==== Source information

(** No later than. *)
Definition sooner (a b : event) : Prop := (ev_at a <=ₙ ev_at b) = true.

Lemma normalizeEvent_ok v e : normalizeEvent v = Ok (Some e) -> event_ok e.
Proof.
  unfold normalizeEvent. intros H. case_match; [done|]. inv_ok.
  destruct (is_empty a || _ || _) eqn:Hv; inv_ok.
  rewrite !orb_false_iff in Hv. destruct Hv as [[Ht Hf] Hp].
  apply negb_false_iff, nfinite_Fin in Hf as [z ->]. rewrite nleb_Fin in Hp.
  inv_ok. split; cbn -[opt_text].
  - case_match; [by cbn | by apply is_empty_false].
  - eauto using nonempty_bounded with js.
  - exists z. split; [done|lia].
  - intros n [-> Hn]%opt_text_Some. eauto using nonempty_bounded with js.
  - intros n [-> Hn]%opt_text_Some. eauto using nonempty_bounded with js.
Qed.

Lemma collect_events_ok l out r :
  collect_events l out = Ok r -> Forall event_ok out -> NoDup (ev_id <$> out) ->
  (length out < EVENTS_MAX)%nat ->
  Forall event_ok r /\ NoDup (ev_id <$> r) /\ (length r <= EVENTS_MAX)%nat.
Proof.
  revert out. induction l as [|v l IH]; intros out; cbn [collect_events]; intros H Hok Hnd Hlen.
  { inv_ok. split_and!; [done..|lia]. }
  inv_ok. destruct a as [e|]; [|by eapply IH]. apply normalizeEvent_ok in E.
  case_bool_decide; [by eapply IH|].
  assert (Forall event_ok (out ++ [e])) by (apply Forall_app; auto).
  assert (NoDup (ev_id <$> out ++ [e])).
  { rewrite fmap_app. by apply NoDup_snoc. }
  pose proof (length_app out [e]) as Hl. cbn in Hl.
  destruct (EVENTS_MAX <=? _)%nat eqn:Hc; inv_ok; [split_and!; [done..|lia]|].
  eapply IH; eauto. apply Nat.leb_gt. exact Hc.
Qed.

Lemma soonest_first_sorted l : Forall event_ok l -> StronglySorted sooner (soonest_first l).
Proof.
  intros Hl. set (P e := nfinite (ev_at e) = true).
  assert (Forall P l) as HP.
  { eapply Forall_impl; [exact Hl|]. intros e [_ _ (z & Hz & _) _ _]. unfold P. by rewrite Hz. }
  assert (forall a b, P a -> P b -> exists x y, ev_at a = Fin x /\ ev_at b = Fin y) as Hfin.
  { intros a b [x Hx]%nfinite_Fin [y Hy]%nfinite_Fin. eauto. }
  eapply (in_order_impl _ P); [|unfold soonest_first; by rewrite sort_by_perm|apply sort_by_in_order with (P := P); [..|done]].
  - intros a b Ha Hb. destruct (Hfin a b Ha Hb) as (x & y & Hx & Hy).
    rewrite Hx, Hy, nsub_gt0. unfold sooner. rewrite Hx, Hy, nleb_Fin. lia.
  - intros a b Ha Hb. destruct (Hfin a b Ha Hb) as (x & y & -> & ->). rewrite !nsub_gt0. lia.
  - intros a b c Ha Hb [z Hz]%nfinite_Fin. destruct (Hfin a b Ha Hb) as (x & y & -> & ->).
    rewrite Hz, !nsub_gt0. lia.
Qed.

(** The schedule an overview keeps. *)
Record schedule_ok (l : list event) : Prop := {
  so_events : Forall event_ok l;
  so_ids : NoDup (ev_id <$> l);
  so_len : (length l <= EVENTS_MAX)%nat;
  so_sorted : StronglySorted sooner l;
}.

Lemma normalizeEvents_ok v l : normalizeEvents v = Ok l -> schedule_ok l.
Proof.
  unfold normalizeEvents. intros H. inv_ok.
  destruct (collect_events_ok _ _ _ E) as (Hok & Hnd & Hlen); try done.
  { constructor. } { unfold EVENTS_MAX; cbn; lia. }
  split; [unfold soonest_first; by rewrite sort_by_perm | | |by apply soonest_first_sorted].
  - unfold soonest_first. by rewrite sort_by_perm.
  - unfold soonest_first. by rewrite sort_by_length.
Qed.

(** Sorting a sorted schedule changes nothing. *)
Lemma soonest_first_id l :
  Forall event_ok l -> StronglySorted sooner l -> soonest_first l = l.
Proof.
  intros Hok Hs. apply sort_by_id. unfold in_order. revert Hok.
  induction Hs as [|a l Hs IH Ha]; intros Hok; constructor; apply Forall_cons in Hok as [H1 H2]; [auto|].
  rewrite Forall_forall in Ha, H2 |- *. intros b Hb. specialize (Ha b Hb). destruct (H2 b Hb) as [_ _ (y & Hy & _) _ _].
  destruct H1 as [_ _ (x & Hx & _) _ _]. unfold sooner in Ha. rewrite Hx, Hy in *.
  rewrite nleb_Fin in Ha. rewrite nsub_gt0. lia.
Qed.

(** ** The page *)

Record page_ok (o : overview) : Prop := {
  pg_blurb : (length (ov_blurb o) <= BLURB_MAX)%nat;
  pg_links : (length (ov_links o) <= LINKS_MAX)%nat /\
    Forall (fun l => (length (l_label l) <= 120)%nat /\ (0 < length (l_url l) <= 2048)%nat) (ov_links o);
  pg_events : schedule_ok (ov_events o);
  pg_games : (length (ov_games o) <= GAMES_MAX)%nat /\ Forall game_ok (ov_games o);
  pg_glyph : ov_glyph o <> Some DEFAULT_GLYPH;
}.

========

* _Task objective_:
Whenever the string "Lemma" turns up in a line of the data, copy that line.

* _Reply_:
Lemma normalizeEvent_ok v e : normalizeEvent v = Ok (Some e) -> event_ok e.
Lemma collect_events_ok l out r :
Lemma soonest_first_sorted l : Forall event_ok l -> StronglySorted sooner (soonest_first l).
Lemma normalizeEvents_ok v l : normalizeEvents v = Ok l -> schedule_ok l.
Lemma soonest_first_id l :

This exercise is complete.